◆ **TASK DESCRIPTION**: Each record must be printed exactly as given.

+ + + + + + +

Definition parseStreamRange (header : string) (size : Z) : parsedStreamRange :=
  let header := trim_space header in
  if (header =? "")%string then mkParsed 0 (maxInt64 (i64 (size - 1)) (-1)) false true false
  else if negb (has_prefix (lower header) "bytes=") then mkParsed 0 0 false false false
  else
    let spec := trim_space (drop_bytes 6 header) in
    if contains_char "," spec then mkParsed 0 0 true false true
    else match cut_dash spec with
    | None => invalid_range
    | Some (before, after) =>
        let startText := trim_space before in
        let endText := trim_space after in
        if (startText =? "")%string then parse_suffix endText size
        else parse_span startText endText size
    end.

(** ** Properties *)

Lemma parse_int_range s n : parse_int s = Some n -> in_i64 n.
Proof.
  unfold parse_int, in_i64. repeat case_match; try done; intros [= <-]; lia.
Qed.

(** a range accepted for a resource of known size lies inside it: whatever
    the header says, a valid result addresses a non-empty span of existing
    bytes, and a header with several ranges is never accepted. *)
Theorem stream_range_within_resource (header : string) (size : Z) :
  0 < size < 2 ^ 63 -> Valid (parseStreamRange header size) = true ->
  0 <= Start (parseStreamRange header size) <= r_End (parseStreamRange header size) /\
  r_End (parseStreamRange header size) < size /\ Multi (parseStreamRange header size) = false.
Proof.
  intros Hs. unfold parseStreamRange.
  destruct (_ =? "")%string; [cbn; unfold maxInt64; unwrap; destruct (Z.gtb_spec (size - 1) (-1)); lia|].
  destruct (negb _); [done|]. destruct (contains_char _ _); [done|].
  destruct (cut_dash _) as [[before after]|]; [|done]. destruct (_ =? "")%string.
  - unfold parse_suffix. destruct (parse_int _) as [suffix|] eqn:Hp; [|done].
    apply parse_int_range in Hp. unfold in_i64 in Hp.
    destruct (Z.leb_spec suffix 0); [done|]. destruct (Z.leb_spec size 0); [lia|]. cbn. unwrap.
    destruct (Z.ltb_spec (size - suffix) 0); lia.
  - unfold parse_span. destruct (parse_int _) as [start|]; [|done].
    destruct (Z.ltb_spec start 0); [done|].
    destruct (Z.gtb_spec size 0); [|lia]. destruct (Z.geb_spec start size); [done|]. cbn [andb].
    destruct (_ =? "")%string; [cbn; destruct (Z.leb_spec size 0); lia|].
    destruct (parse_int _) as [fin|]; [|done]. destruct (Z.ltb_spec fin start); [done|]. cbn.
    destruct (Z.geb_spec fin size); lia.
Qed.

(** Texts made of decimal digits. *)
Definition numeral (s : string) : Prop := s <> "" /\ all_chars (fun c => bool_decide (is_Some (digit c))) s = true.

Lemma digit_bounds c d : digit c = Some d -> 48 <= Z.of_nat (nat_of_ascii c) <= 57 /\ 0 <= d.
Proof. unfold digit. destruct (_ && _) eqn:E; [|done]. intros [= <-]. lia. Qed.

+ + + + + + +

◆ **OUTPUT OF THE TASK**:
Definition parseStreamRange (header : string) (size : Z) : parsedStreamRange :=
  let header := trim_space header in
  if (header =? "")%string then mkParsed 0 (maxInt64 (i64 (size - 1)) (-1)) false true false
  else if negb (has_prefix (lower header) "bytes=") then mkParsed 0 0 false false false
  else
    let spec := trim_space (drop_bytes 6 header) in
    if contains_char "," spec then mkParsed 0 0 true false true
    else match cut_dash spec with
    | None => invalid_range
    | Some (before, after) =>
        let startText := trim_space before in
        let endText := trim_space after in
        if (startText =? "")%string then parse_suffix endText size
        else parse_span startText endText size
    end.

(** ** Properties *)

Lemma parse_int_range s n : parse_int s = Some n -> in_i64 n.
Proof.
  unfold parse_int, in_i64. repeat case_match; try done; intros [= <-]; lia.
Qed.

(** a range accepted for a resource of known size lies inside it: whatever
    the header says, a valid result addresses a non-empty span of existing
    bytes, and a header with several ranges is never accepted. *)
Theorem stream_range_within_resource (header : string) (size : Z) :
  0 < size < 2 ^ 63 -> Valid (parseStreamRange header size) = true ->
  0 <= Start (parseStreamRange header size) <= r_End (parseStreamRange header size) /\
  r_End (parseStreamRange header size) < size /\ Multi (parseStreamRange header size) = false.
Proof.
  intros Hs. unfold parseStreamRange.
  destruct (_ =? "")%string; [cbn; unfold maxInt64; unwrap; destruct (Z.gtb_spec (size - 1) (-1)); lia|].
  destruct (negb _); [done|]. destruct (contains_char _ _); [done|].
  destruct (cut_dash _) as [[before after]|]; [|done]. destruct (_ =? "")%string.
  - unfold parse_suffix. destruct (parse_int _) as [suffix|] eqn:Hp; [|done].
    apply parse_int_range in Hp. unfold in_i64 in Hp.
    destruct (Z.leb_spec suffix 0); [done|]. destruct (Z.leb_spec size 0); [lia|]. cbn. unwrap.
    destruct (Z.ltb_spec (size - suffix) 0); lia.
  - unfold parse_span. destruct (parse_int _) as [start|]; [|done].
    destruct (Z.ltb_spec start 0); [done|].
    destruct (Z.gtb_spec size 0); [|lia]. destruct (Z.geb_spec start size); [done|]. cbn [andb].
    destruct (_ =? "")%string; [cbn; destruct (Z.leb_spec size 0); lia|].
    destruct (parse_int _) as [fin|]; [|done]. destruct (Z.ltb_spec fin start); [done|]. cbn.
    destruct (Z.geb_spec fin size); lia.
Qed.

(** Texts made of decimal digits. *)
Definition numeral (s : string) : Prop := s <> "" /\ all_chars (fun c => bool_decide (is_Some (digit c))) s = true.

Lemma digit_bounds c d : digit c = Some d -> 48 <= Z.of_nat (nat_of_ascii c) <= 57 /\ 0 <= d.
Proof. unfold digit. destruct (_ && _) eqn:E; [|done]. intros [= <-]. lia. Qed.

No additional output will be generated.